# What you have to do:
For each line below that includes the string "progress", show the whole line.
────────────────────────────────────────
Lemma hands_on_final h : answers h -> hands_on (final h).
Proof. by intros Hh next _. Qed.

Lemma keeps_error c0 c e : same_target c0 c -> ends_with (same_target c0) (Error c e).
Proof. intros Hc. unfold Error. destruct (response_Error e) as [[st code] m]. by do 2 (apply ends_with_after; intros ?). Qed.

Lemma keeps_OK c0 c j : same_target c0 c -> ends_with (same_target c0) (OK c j).
Proof. intros Hc. unfold OK. by do 2 (apply ends_with_after; intros ?). Qed.

Lemma keeps_Created c0 c j : same_target c0 c -> ends_with (same_target c0) (Created c j).
Proof. intros Hc. unfold Created. by do 2 (apply ends_with_after; intros ?). Qed.
End Ends.

(** Takes a handler apart, up to its answers. *)
Ltac kept :=
  try unfold hands_on in *; try unfold answers in *;
  repeat first
    [ progress intros
    | match goal with Hn : forall c, ends_with (same_target c) (?n c) |- ends_with _ (?n ?c) => exact (Hn c) end
    | apply keeps_error; done
    | apply keeps_OK; done
    | apply keeps_Created; done
    | apply ends_with_after
    | progress cbv beta zeta
    | case_match
    | done ].

Section Audit.
Context {U : UUIDLib} {UL : UUIDLaws} {P : PgLib} {JL : JsonbLaws} {ES : EncryptionService} {EL : EncryptionLaws}.
Context {HS : HashService} {HL : HashLaws} {SS : SignatureService} {SL : SignatureLaws} {TS : TokenService} {TL : TokenLaws}.
Context {UP : URLParser} {RU : RequestURI} {V : Validator} {VL : ValidatorLaws} {GF : GinFallback}.

(** The members of an entry's details, and the entry. *)
Definition audit_details (c : Ctx) : list (string * json) :=
  [("method", JStr (rq_Method (c_Request c))); ("path", JStr (rq_Path (c_Request c))); ("status", int_json (Status c))].

Definition audit_entry (id : uuid) (now : time) (action resource : string) (c : Ctx) : AuditLog :=
  mkAuditLog id (c_MerchantID c) action resource "" (json_print (JObj (audit_details c))) (ClientIP c) now.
────────────────────────────────────────
# Written answer:
    [ progress intros
    | progress cbv beta zeta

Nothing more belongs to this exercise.